Esa arrogancia quería esconder esa falta de conocimientos laicos de la retórica que ellos conocían más detalladamente que los autores que me había recomendado el profesor Navarro; pero, sin duda alguna, la intención de una pretendida ciencia de la literatura, que ha resultado nefasta para la cuestión de la crítica y el análisis de las nuevas expresiones literarias, estaba mellando en la conciencia de estos escritores que eran abogados, médicos o ingenieros, como era la costumbre de esos tiempos.
La especialización de la investigación literaria todavía está dirigida a la enseñanza; la transmisión del conocimiento a través de los textos literarios, que hasta ahora no se ha concretado, ni con la famosa literacidad, es el resultado del enfoque de paralaje.
Enseñar literatura para la transmisión del conocimiento dista de ser una enseñanza que sirva para el aprendizaje mediante los textos literarios y menos aún para su análisis y comprensión.
“Enseñar para enseñar” está en el currículum oculto de las Facultades de Letras, de los talleres literarios y de los talleres de escritura creativa en todos los niveles y cursos especializados para cualquier género literario.
Es, valga la comparación vulgar, la diferencia entre las mentalidades que dicen “Un vaso de agua” y “Un vaso con agua”. Aparentemente hay una mejor información en la segunda frase, pero la primera nos muestra una mentalidad
superior, más abstracta y hasta poética en relación con la segunda.

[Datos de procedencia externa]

(** ** Safes *)

Definition is_safe (f : PrincipalFacts) : bool := bool_decide (resolved_type f = Some "safe").
Definition credited_safe (f : PrincipalFacts) : bool := is_safe f && negb (bool_decide (owners f = ∅)).

(** [_safe_by_key]: the last row of a key wins. *)
Definition safes_by_key (facts : list (Z * PrincipalFacts)) : gmap string PrincipalFacts :=
  foldl (fun m f => if credited_safe f.2 then <[pf_key f.2 := f.2]> m else m) ∅ facts.

Definition safe_rows (facts : list (Z * PrincipalFacts)) (key : string) : list PrincipalFacts :=
  List.filter (fun f => credited_safe f && String.eqb (pf_key f) key) facts.*2.

Definition sorted_keys {A} (m : gmap string A) : list string := sorted_strings (elements (dom m)).
Definition sorted_set (s : gset string) : list string := sorted_strings (elements s).

Definition fmt_z (z : Z) : string := pretty z.
Definition k_of_n (k : option Z) (n : nat) : string :=
  match k with Some k => fmt_z k ++ "/" ++ pretty n | None => "k not_determined/" ++ pretty n end.

Record Contradiction := MkContradiction {
  con_safe : string;
  adopted_owner_set : list string;
  adopted_k_of_n : string;
  con_witnesses : list (Z * list string * option Z);
}.

Definition by_row_id (x y : PrincipalFacts) : Prop := (function_principal_id x <= function_principal_id y)%Z.
#[export] Instance by_row_id_dec : RelDecision by_row_id.
Proof. intros x y. unfold by_row_id. apply _. Defined.

(** [owner_set_contradictions] *)
Definition contradiction_of (facts : list (Z * PrincipalFacts)) (key : string) : option Contradiction :=
  let rows := safe_rows facts key in
  adopted ← last rows;
  if bool_decide (2 <= List.length (remove_dups (List.map owners rows)))%nat then
    Some (MkContradiction key (sorted_set (owners adopted)) (k_of_n (threshold adopted) (size (owners adopted)))
            (List.map (fun r => (function_principal_id r, sorted_set (owners r), threshold r)) (merge_sort by_row_id rows)))
  else None.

Wellek y Warren, Kayser, Dámaso Alonso, Amado Alonso, Carlos Bousoño, Gonzalo Sobejano, Leo Spitzer, Karl Vossler, Charles Bally, entre otros, son el núcleo de la Estilística, análisis repudiado por los lingüistas, por considerar que carece del sistema de investigación científica.
Y hay que decirlo, la ciencia no tiene nada que ver con la investigación literaria. Al contrario, podemos observar, leyendo a estructuralistas, postestructuralistas y deconstruccionistas que la ignorancia de su materia los hace recurrir a la retórica para elaborar sus discursos falsos y nefastos.
La investigación literaria siempre será intuitiva, y la intuición no puede ser constreñida por la ciencia.
La imaginación es la madre de los recursos literarios, unida a la memoria, tan negada en la educación actual en todos sus niveles, pues memoria e imaginación son la verdadera fuente de toda creación literaria poética.